Cookies : sanction de 750 000 € prononcée par la CNIL contre la société éditrice du site internet « vanityfair »
Dans sa délibération du 20 novembre 2025, la CNIL a constaté les manquements suivant du responsable de traitement :
1️⃣ L’installation d’un cookie NID de Google dès la connexion de l’utilisateur au site et sans son consentement. La société a plaidé pour une erreur technique mais la CNIL rappelle que cela n’a « aucune incidence sur la caractérisation du manquement ».

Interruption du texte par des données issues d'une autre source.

(** C4, as the code has it.  For a query whose initial completion asks for
    the tool calls [tcs]: the tool calls whose tool came back with a result
    object, also a result that reports an error, are the first of [tcs];
    for each of them, in order, the text that the code makes of its result
    is a fragment of the answer and the content of a tool message with the
    id of the call, and these are all the tool messages; a string that
    [process_query] returns is the join of the fragments.  When the call of
    a tool raises, nothing catches it: it is the last event of the run, its
    exception is what [process_query] raises, and the call has no tool
    message. *)
Theorem tool_failure_surfaced_or_raised (self : Client) (query : string)
        (w w1 w2 : W) (s : Sess) (tools : list Tool) (c : ChatCompletion)
        (msg : ChatMessage) (tcs : list ToolCall) :
  session self = Some s ->
  list_tools s w = (inr tools, w1) ->
  chat_create (initial_request self [MsgSystem SYSTEM_PROMPT; MsgUser query]
                               (map available_tool tools)) w1
  = (inr c, w2) ->
  first_choice c = inr msg ->
  tool_calls msg = Some tcs ->
  exists done new,
    done = firstn (length done) tcs
    /\ length (executed (trace (snd (process_query self query w))))
       = length done
    /\ messages (snd (process_query self query w))
       = [MsgSystem SYSTEM_PROMPT; MsgUser query; MsgAssistant msg] ++ new
    /\ Forall2 (surfaced (final_text (snd (process_query self query w))))
               (combine done
                        (executed (trace (snd (process_query self query w)))))
               new
    /\ (forall r,
          fst (process_query self query w) = inr r ->
          join_lines (final_text (snd (process_query self query w))) = inr r)
    /\ (forall t a e,
          In (EvCallTool t a (inl e))
             (trace (snd (process_query self query w))) ->
          fst (process_query self query w) = inl e
          /\ exists tr,
               trace (snd (process_query self query w))
               = tr ++ [EvCallTool t a (inl e)]).
Proof.
  intros Hs Hl Hc Hm Htcs.
  rewrite (process_query_after_initial self query w Hs Hl Hc Hm).
  unfold branch. rewrite Htcs.
  assert (Hno : no_failed_call
                  (trace (after_initial self query tools c msg w2))).
  { intros t a e [Hin|[Hin|[]]]; discriminate. }
  destruct tcs as [|tc tcs].
  - unfold final_text_append. simpl.
    exists [], []. simpl.
    destruct (join_lines [dyn_of_content (content msg)]) as [e0|r0] eqn:Ej;
      simpl;
      (split; [reflexivity|]; split; [reflexivity|]; split; [reflexivity|];
       split; [constructor|]; split;
       [intros r Hr; congruence
       |intros t a e Hin; exfalso; exact (Hno _ _ _ Hin)]).
  - destruct (for_each (resolve_tool_call self) (tc :: tcs)
                (after_initial self query tools c msg w2)) as [out st] eqn:E.
    destruct (@for_each_account self _ _ _ _ E Hno)
      as (done & xs & new & more & Hd & Hlen & Hx & Hmsg & _ & Hf & Hret
          & Hfail).
    simpl in Hx, Hmsg. subst xs.
    exists done, new.
    destruct out as [[]|r|e]; simpl;
      (split; [exact Hd|]; split; [exact Hlen|]; split; [exact Hmsg|];
       split; [exact Hf|]; split).
    + intros r Hr. exact Hr.
    + intros t a e Hin. destruct (Hfail _ _ _ Hin) as [Habs _]. discriminate.
    + intros r' Hr. inversion Hr; subst. now apply Hret.
    + intros t a e Hin. destruct (Hfail _ _ _ Hin) as [Habs _]. discriminate.
    + intros r Hr. discriminate.
    + intros t a e' Hin. destruct (Hfail _ _ _ Hin) as [Heq Htr].
      inversion Heq; subst. auto.
Qed.

End ToolFailures.

Lemma connect_to_server_registers_session_witness :
  initialize (Collaborators:=offline) true tt = (inl unreachable, tt)
  /\ session (self_after (connect_to_server (C:=offline) fresh "server.py" tt))
     = Some true
  /\ exit_stack (self_after (connect_to_server (C:=offline) fresh
                                               "server.py" tt))
     = [ResSession unit true; ResTransport bool tt]
  /\ raised (connect_to_server (C:=offline) fresh "server.py" tt)
     = Some unreachable.
Proof.
  split; [reflexivity|].
  exact (@connect_to_server_registers_session _ _ _ offline fresh "server.py"
           tt tt tt tt true (or_introl eq_refl) eq_refl eq_refl).
Defined.
(** C7.  When the lower bound of the date filter is strictly later than the
    upper bound, the query returns the empty sequence and raises nothing,
    whatever the records: in [expense_tracker] for bounds that [parse_date]
    reads and the server accepts, in [expense_tracker2] for bounds the
    server reads.  (The limit is a row count the server accepts, the
    category filter a string psycopg2 can send.) *)
Theorem query_since_after_until_is_empty
    (timestamptz_in : Z -> string -> result Z)
    (w : World) (limit : Z) (since until : string) (category : option string)
    (ts tu : Z)
    (Hlimit : 0 <= limit < 2 ^ 63)
    (Hcategory : is_ok (Psycopg.adapt_str category) = true)
    (Hlater : tu < ts) :
  (forall ds du,
      Tracker.parse_date (Some since) = Ok (Some ds) ->
      Tracker.parse_date (Some until) = Ok (Some du) ->
      Psycopg.adapt_datetime (session_offset w) ds = Ok ts ->
      Psycopg.adapt_datetime (session_offset w) du = Ok tu ->
      Tracker.query_expenses limit (Some since) (Some until) category w = (Ok [], w))
  /\ (Tracker2.text_clause timestamptz_in (session_offset w) (Some since) = Ok (Some ts) ->
      Tracker2.text_clause timestamptz_in (session_offset w) (Some until) = Ok (Some tu) ->
      Tracker2.query_expenses timestamptz_in limit (Some since) (Some until) category w
      = (Ok [], w)).
Proof.
  destruct (adapt_category_ok category Hcategory) as [c Hc].
  split.
  - intros ds du Hs Hu Hts Htu.
    unfold Tracker.query_expenses, Tracker.where_params, Tracker.date_clause.
    rewrite (parse_date_some_nonempty _ _ Hs), (parse_date_some_nonempty _ _ Hu).
    rewrite Hs, Hu. simpl. rewrite Hts, Htu. simpl. rewrite Hc. simpl.
    rewrite matching_empty_range by exact Hlater. simpl.
    rewrite limit_nil by exact Hlimit. reflexivity.
  - intros Hs Hu. unfold Tracker2.query_expenses.
    rewrite Hs, Hu. simpl. rewrite Hc. simpl.
    assert (Hnone : filter (fun e => (ts <=? Pg.created_at e) && (Pg.created_at e <=? tu)
                                     && Tracker.category_holds c e) (table w) = []).
    { induction (table w) as [|e t IH]; simpl; [reflexivity|].
      destruct (ts <=? Pg.created_at e) eqn:H1; simpl; [|exact IH].
      destruct (Pg.created_at e <=? tu) eqn:H2; simpl; [|exact IH].
      apply Z.leb_le in H1. apply Z.leb_le in H2. lia. }
    rewrite Hnone. simpl.
    destruct (limit =? 0); [reflexivity|].
    rewrite limit_nil by exact Hlimit. reflexivity.
Qed.
Lemma fold_insert_perm (ps : list PlayerData) :
  forall m : QMultiMap Rank.RankingData,
  Permutation (map snd (fold_left insert_player ps m))
              (map rankingData_of ps ++ map snd m).
Proof.
  induction ps as [|q ps IH]; intros m; [reflexivity|].
  simpl. rewrite IH. unfold insert_player.
  rewrite (Permutation_map snd (qmm_insert_perm _ _ _)). simpl.
  symmetry. apply Permutation_middle.
Qed.

Lemma rows_of_printRanking (t : Tournament) :
  List.filter is_row (printRanking t) =
  printRows 0 (ranking (rankingLoop_of t)).
Proof.
  rewrite playerCount_rankingLoop, !List.filter_app.
  rewrite printTable_rows, printSprt_no_rows, app_nil_r.
  now destruct (printed_of_loop t) as [->|[e ->]].
Qed.

(* ================================================================== *)
(** * Players without a finished game (C9) *)
(* ================================================================== *)

(** C9.  A player whose counters give [wins + losses + draws = 0] is
    skipped by [printRanking]: lines 180-181 (the division by [total]
    and the logarithm) are evaluated for no such player, only for
    players with [total > 0]; the rows of the table are exactly the rows
    of the players with a finished game, and the data of the skipped
    player is not among them; and when no player has a finished game,
    nothing but the SPRT part is written: no header and no row. *)
Theorem players_without_games_are_skipped
        (t : Tournament) (i : nat) (p : PlayerData)
        (Hat : playerAt t i = Some p)
        (Hzero : wins p + losses p + draws p = 0) :
  (forall e : evaluation,
     In e (evaluated (rankingLoop_of t)) -> ev_player e <> i) /\
  (forall e : evaluation,
     In e (evaluated (rankingLoop_of t)) ->
     exists q : PlayerData,
       playerAt t (ev_player e) = Some q /\ 0 < total_of q) /\
  (exists m : QMultiMap Rank.RankingData,
     List.filter is_row (printRanking t) = printRows 0 m /\
     Permutation (map snd m)
       (map rankingData_of
            (List.filter has_games
               (if playerCount t =? 2 then [] else players t))) /\
     ~ In (rankingData_of p) (map snd m)) /\
  (forallb (fun q => negb (has_games q)) (players t) = true ->
   printRanking t = printSprt (sprt_status t) /\
   forall l : line, In l (printRanking t) -> is_table_line l = false).
Proof.
  assert (Hev : forall e, In e (evaluated (rankingLoop_of t)) ->
                exists q, playerAt t (ev_player e) = Some q /\
                          has_games q = true).
  { intros e He. apply evaluated_sound in He as [[]|(k & q & Hk & Hq & ->)].
    exists q. simpl. auto. }
  split; [|split; [|split]].
  - intros e He <-. destruct (Hev e He) as (q & Hq & Hg).
    unfold playerAt in *. rewrite Hat in Hq. injection Hq as <-.
    rewrite (no_games_total p Hzero) in Hg. discriminate.
  - intros e He. destruct (Hev e He) as (q & Hq & Hg).
    exists q. split; trivial. now apply has_games_true.
  - assert (Hperm : Permutation (map snd (ranking (rankingLoop_of t)))
                      (map rankingData_of
                         (List.filter has_games
                            (if playerCount t =? 2 then []
                             else players t)))).
    { destruct (Z.eqb_spec (playerCount t) 2) as [Hc|Hc].
      - now rewrite no_table_for_two.
      - unfold rankingLoop_of. rewrite ranking_table by trivial.
        rewrite fold_insert_perm. simpl. now rewrite app_nil_r. }
    exists (ranking (rankingLoop_of t)).
    split; [apply rows_of_printRanking|]. split; [exact Hperm|].
    intros Hin. apply (Permutation_in _ Hperm) in Hin.
    apply in_map_iff in Hin as (q & Heq & Hq).
    apply filter_In in Hq as [_ Hg]. apply has_games_true in Hg.
    apply (f_equal Rank.games) in Heq. simpl in Heq.
    unfold total_of in *. rewrite !Z.quot_mul in Heq by lia. lia.
  - intros Hnone.
    assert (Hout : printRanking t = printSprt (sprt_status t)).
    { rewrite playerCount_rankingLoop. unfold rankingLoop_of.
      now rewrite rankingLoop_no_games. }
    split; trivial. rewrite Hout. apply printSprt_no_table.
Qed.
(** * A.R.O.N.A. resource manager and real-time scheduler

    A shallow embedding of [arona_resource_manager.py]: the hardware
    accounting records, the derivation of a task's resource request, the
    resource manager (hot-plug, allocation, release) and the scheduler
    (submission, dispatch), followed by the properties its specification
    states about them.

    Conventions of the embedding.
    - Amounts are Python floats in the source, that is binary64 numbers.
      The embedding has them twice.  The scheduler and the properties of
      control flow, order and bookkeeping structure are stated over exact
      rationals ([Q], equality [==]); these do not depend on how a sum
      rounds.  The records and the resource manager are embedded once more
      in [Binary64], over Rocq's binary64 numbers, and every property that
      depends on rounding (the bounds on the allocated amount, reserve
      followed by release, what a reservation books, the totals after
      hot-plugs) is stated there.
    - A Python [dict] is an insertion-ordered association list with unique
      keys ([Dict]): the source iterates over [items()] and breaks out of the
      loop, so the order is part of the behaviour.
    - Task objects are shared between the queue, the running table and the
      finished list, and mutated in place.  They live in an object store
      ([heap]) and are referred to by their index in it.
    - The [print] statements of the operations are recorded as structured
      events in an output log (the banners of the two constructors are not).
    - [dispatch_tasks] returns the manager's status report, a read-only view
      of the hardware records; the embedding returns the state instead.
    - [time.time()], [random.random()] and [uuid.uuid4()] read from a
      [World], one value per call. *)

From Stdlib Require Import List String Ascii Bool Arith ZArith QArith Qminmax.
From Stdlib Require Import Lia Lqa Permutation Sorted Qround.
From Stdlib Require Floats.
Import ListNotations.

2️⃣ L’utilisation d’une « cookies management platform » qui activait les finalités suivantes « mettre en correspondance et combiner des sources de données hors ligne », « relier différents terminaux » et « recevoir et utiliser des caractéristiques d’identification d’appareil envoyées automatiquement » sans pouvoir les désactiver. Ces cookies n’étant pas strictement nécessaires au fonctionnement du site web, la CNIL considère que l’information délivrée aux personnes est erronée. La société a plaidé utiliser le « Transparency and Consent Framework (TCF) de l’Internet Advertising Bureau (IAB) » mais la CNIL remarque que l’information transmise à l’utilisateur restait insuffisante dans la mesure où elle ne renvoyait pas vers les règles de l’IAB.

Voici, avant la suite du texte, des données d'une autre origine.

(** The calls of a run of [Denoise] with a recognized model: at most
    five rounds that succeeded, then a last call whose outcome is that of
    the run. *)
Lemma Denoise_shape (Opt0 : tvregopt) (u f : image) (m : noisemodel)
    (sigma lambda : num) :
  let run := Denoise (Some Opt0) TvRestore u f (name_of m) sigma lambda in
  exists (good : list call) (last : call),
    calls (snd run) = good ++ [last]
    /\ (List.length good <= LAMBDA_TUNE_ITERATIONS)%nat
    /\ Forall (fun c => call_ok c = true
                        /\ runs_with (tuning_options m lambda) c) good
    /\ (runs_with (tuning_options m lambda) last
        \/ runs_with (final_options m lambda) last)
    /\ (call_ok last = true -> runs_with (final_options m lambda) last)
    /\ fst (fst run) = call_ok last
    /\ warm_from (memcpy (Data u) (Data f) (NumSamples f)) (good ++ [last])
    /\ Data (snd (fst run)) = call_u1 last.
Proof.
  cbv zeta. unfold Denoise, TvRegSetNoiseModel. rewrite model_of_name_of.
  set (u1 := set_Data u (memcpy (Data u) (Data f) (NumSamples f))).
  set (Opt := TvRegSetMaxIter _ 40).
  assert (Hc : exists good rest : list call,
             calls (out (choose_lambda TvRestore Opt u1 f (name_of m) sigma
                           lambda)) = good ++ rest
             /\ (List.length good <= LAMBDA_TUNE_ITERATIONS)%nat
             /\ Forall (fun c => call_ok c = true /\ runs_with Opt c) good
             /\ warm_from (Data u1) (good ++ rest)
             /\ Data (img (choose_lambda TvRestore Opt u1 f (name_of m) sigma
                             lambda))
                = buffer_after (Data u1) (good ++ rest)
             /\ OptNoiseModel (opt (choose_lambda TvRestore Opt u1 f
                                      (name_of m) sigma lambda)) = m
             /\ OptPlotFun (opt (choose_lambda TvRestore Opt u1 f
                                   (name_of m) sigma lambda)) = false
             /\ ((ret (choose_lambda TvRestore Opt u1 f (name_of m) sigma
                         lambda) = true /\ rest = [])
                 \/ (ret (choose_lambda TvRestore Opt u1 f (name_of m) sigma
                            lambda) = false
                     /\ exists bad, rest = [bad] /\ call_ok bad = false
                                    /\ runs_with Opt bad))).
  { unfold choose_lambda. destruct (sigma <=? of_int 0)%num.
    - exists [], []. cbn. repeat split; auto; try lia.
    - unfold LambdaTune. rewrite estimate_lambda_name.
      cbv zeta. cbn [ret opt img out calls].
      match goal with |- context [tune_loop _ ?k _ _ _ ?l ?o ?v] =>
        destruct (tune_loop_shape f (name_of m) sigma k l o v)
          as (good & rest & Hc & Hg & Hw & Hb & _ & _ & _ & Hm & Hp & Hr)
      end.
      cbv zeta in *. exists good, rest.
      repeat split; auto.
      + destruct Hr as [(_ & _ & Hl)|(_ & Hl & _)]; lia.
      + destruct Hr as [(Hr & He & _)|(Hr & _ & Hbad)]; [left|right]; auto. }
  destruct Hc as (good & rest & Hc & Hl & Hg & Hw & Hb & Hm & Hp & Hr).
  set (r := choose_lambda TvRestore Opt u1 f (name_of m) sigma lambda) in *.
  assert (Hconf : forall c, runs_with Opt c ->
                            runs_with (tuning_options m lambda) c).
  { intros c H. exact H. }
  destruct Hr as [(Hr & He)|(Hr & bad & He & Hbad & Hrw)]; rewrite Hr;
    cbn [negb fst snd calls]; subst rest.
  - rewrite app_nil_r in *. rewrite calls_app, Hc.
    unfold final_denoising.
    set (Optf := TvRegSetMaxIter (TvRegSetTol (opt r) (dec 5 4)) 100).
    destruct (TvRestore (Data (img r)) (Data f) (Width f) (Height f)
                (NumChannels f) Optf) as [ok d] eqn:Ecall.
    assert (Hfin : forall k, runs_with (final_options m lambda)
                     {| call_opt := Optf; call_u0 := Data (img r);
                        call_ok := k; call_u1 := d |}).
    { intros k. unfold runs_with, Optf. cbn. auto. }
    exists good,
      {| call_opt := Optf; call_u0 := Data (img r); call_ok := ok;
         call_u1 := d |}.
    assert (Hcalls : calls (out (if negb ok
                     then {| ret := false; opt := Optf;
                             img := set_Data (img r) d;
                             out := [Restore Optf (Data (img r)) ok d;
                                     ErrComputation] |}
                     else {| ret := true; opt := Optf;
                             img := set_Data (img r) d;
                             out := Restore Optf (Data (img r)) ok d
                                    :: (if (of_int 0 <? sigma)%num
                                        then [OutFinal
                                                (of_int DISPLAY_SCALING
                                                 * ComputeRmse f
                                                     (set_Data (img r) d))%num]
                                        else []) |}))
                     = [{| call_opt := Optf; call_u0 := Data (img r);
                           call_ok := ok; call_u1 := d |}]).
    { destruct ok; cbn; [destruct (of_int 0 <? sigma)%num|]; reflexivity. }
    rewrite Hcalls.
    split; [reflexivity|]. split; [exact Hl|].
    split; [eapply Forall_impl; [|exact Hg]; intros c [Hk Hc']; auto|].
    split; [right; apply Hfin|]. split; [intros _; apply Hfin|].
    split; [destruct ok; reflexivity|].
    split; [apply warm_from_app; auto; cbn; rewrite Hb; auto|].
    destruct ok; reflexivity.
  - exists good, bad.
    split; [exact Hc|]. split; [exact Hl|].
    split; [eapply Forall_impl; [|exact Hg]; intros c [Hk Hc']; auto|].
    split; [left; apply Hconf, Hrw|].
    split; [rewrite Hbad; discriminate|].
    split; [symmetry; exact Hbad|].
    split; [exact Hw|].
    rewrite Hb, buffer_after_last. reflexivity.
Qed.
(** yfinance knows [MBB] only. *)
Definition only_mbb (hist : DataFrame) : Log -> str -> str -> HistResult :=
  fun _ ticker _ =>
    if str_eq_dec ticker (u "MBB.VN") then HistFrame hist
    else HistRaises (Exn (u "No data found, symbol may be delisted")).

(** A rise of exactly 3 percent and a last volume of exactly twice the
    20-session mean (1900); a fall of exactly 3 percent. *)
Definition exactly_up : DataFrame :=
  frame_of (repeat 100 19 ++ [103]) (Some (repeat 1800 19 ++ [3800])).
Definition exactly_down : DataFrame :=
  frame_of (repeat 100 19 ++ [97]) None.

Definition env_default : Env := no_credentials 2 (only_mbb busy_last_session).
Definition env_zero_mult : Env := no_credentials 0 (only_mbb quiet_last_session).

End Examples.
Import Examples.

(* ================================================================= *)
(** ** Further observations and inputs *)

(** The POST requests of a log, in order: URL, chat id and text. *)
Fixpoint posted (l : Log) : list (str * str * str) :=
  match l with
  | [] => []
  | HttpPost url chat_id text :: t => (url, chat_id, text) :: posted t
  | _ :: t => posted t
  end.

(** A call to the optional vnstock provider. *)
Definition is_vnstock (e : Event) : bool :=
  match e with
  | VnIndex _ => true
  | VnForeign _ => true
  | _ => false
  end.

(** [r.status_code == 200] for an answer, false for an exception. *)
Definition is_200 (r : PostResult) : bool :=
  match r with
  | PostStatus code _ => (code =? 200)%Z
  | PostRaises _ => false
  end.

(** Line 275: the address the chunks are posted to. *)
Definition base_url (env : Env) : str :=
  u "https://api.telegram.org/bot" ++ BOT_TOKEN env ++ u "/sendMessage".

(** What one chunk leaves in the log: its POST, then one debug line. *)
Definition post_group (env : Env) (part : str) (g : Log) : Prop :=
  exists msg,
    g = [HttpPost (base_url env) (CHAT_ID env) part; Print (u "[DEBUG] " ++ msg)].

(** An answer of the endpoint to the POST of a chunk. *)
Definition reply_to (env : Env) (part : str) (r : PostResult) : Prop :=
  exists l, r = requests_post env l (base_url env) (CHAT_ID env) part.

(** An event that is no call to vnstock. *)
Definition no_vn (e : Event) : Prop := is_vnstock e = false.

(** Every stretch of the text without a newline has fewer than [n]
    characters. *)
Definition lines_shorter_than (n : nat) (s : str) : Prop :=
  forall a b c, s = a ++ b ++ c -> ~ In NL b -> (len b < n)%nat.

(** A computation only appends to the log, and only events that satisfy
    [P]. *)
Definition Appends {A} (P : Event -> Prop) (c : M A) : Prop :=
  forall l, exists d, snd (c l) = l ++ d /\ Forall P d.


Module MoreExamples.
Local Open Scope Q_scope.

(** vnstock is loaded and enabled and its first index candidate gives a
    frame with last close 1250 and the given percent change, if any;
    yfinance knows nothing. *)
Definition env_vnstock_index (pct_change : option Q) : Env :=
  {| BOT_TOKEN := []; CHAT_ID := []; USE_VNSTOCK := true;
     PCT_ALERT_UP := 3; PCT_ALERT_DOWN := -3; VOL_SURGE_MULT := 2;
     vns := true; now := u "2024-01-02 15:00:00";
     yf_history := fun _ _ _ => HistNone;
     vn_index := fun _ _ => VnFrame 1250 pct_change;
     try_vn_foreign := fun _ _ => Ok None;
     requests_post := fun _ _ _ _ => PostStatus 200 [] |}.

3️⃣ Le dépôt de cookies alors que l’utilisateur s’y était opposé. La société a plaidé un défaut de paramétrage, ce qui n’est pas exonératoire du manquement constaté.
4️⃣La conservation de 12 cookies sur 50 alors que l’utilisateur avait retiré son consentement au dépôt des cookies.
Comment expliquer la sévérité de la sanction ? La société contrôlée n’a, semble-t-il, pas pris la mesure du sujet à la suite des premiers contrôles de la CNIL. En effet, la CNIL a débuté ses investigations en 2019, réalisé trois contrôles entre 2019 et 2021 et mis en demeure Condé Nast la même année. Pourtant, lors de nouveaux contrôles en 2023 et 2025, la CNIL a constaté de nouveaux manquements. Les « procédures passées auraient dû conduire la société à se mettre en conformité avec ses obligations », conclut la CNIL – Commission Nationale de l’Informatique et des Libertés.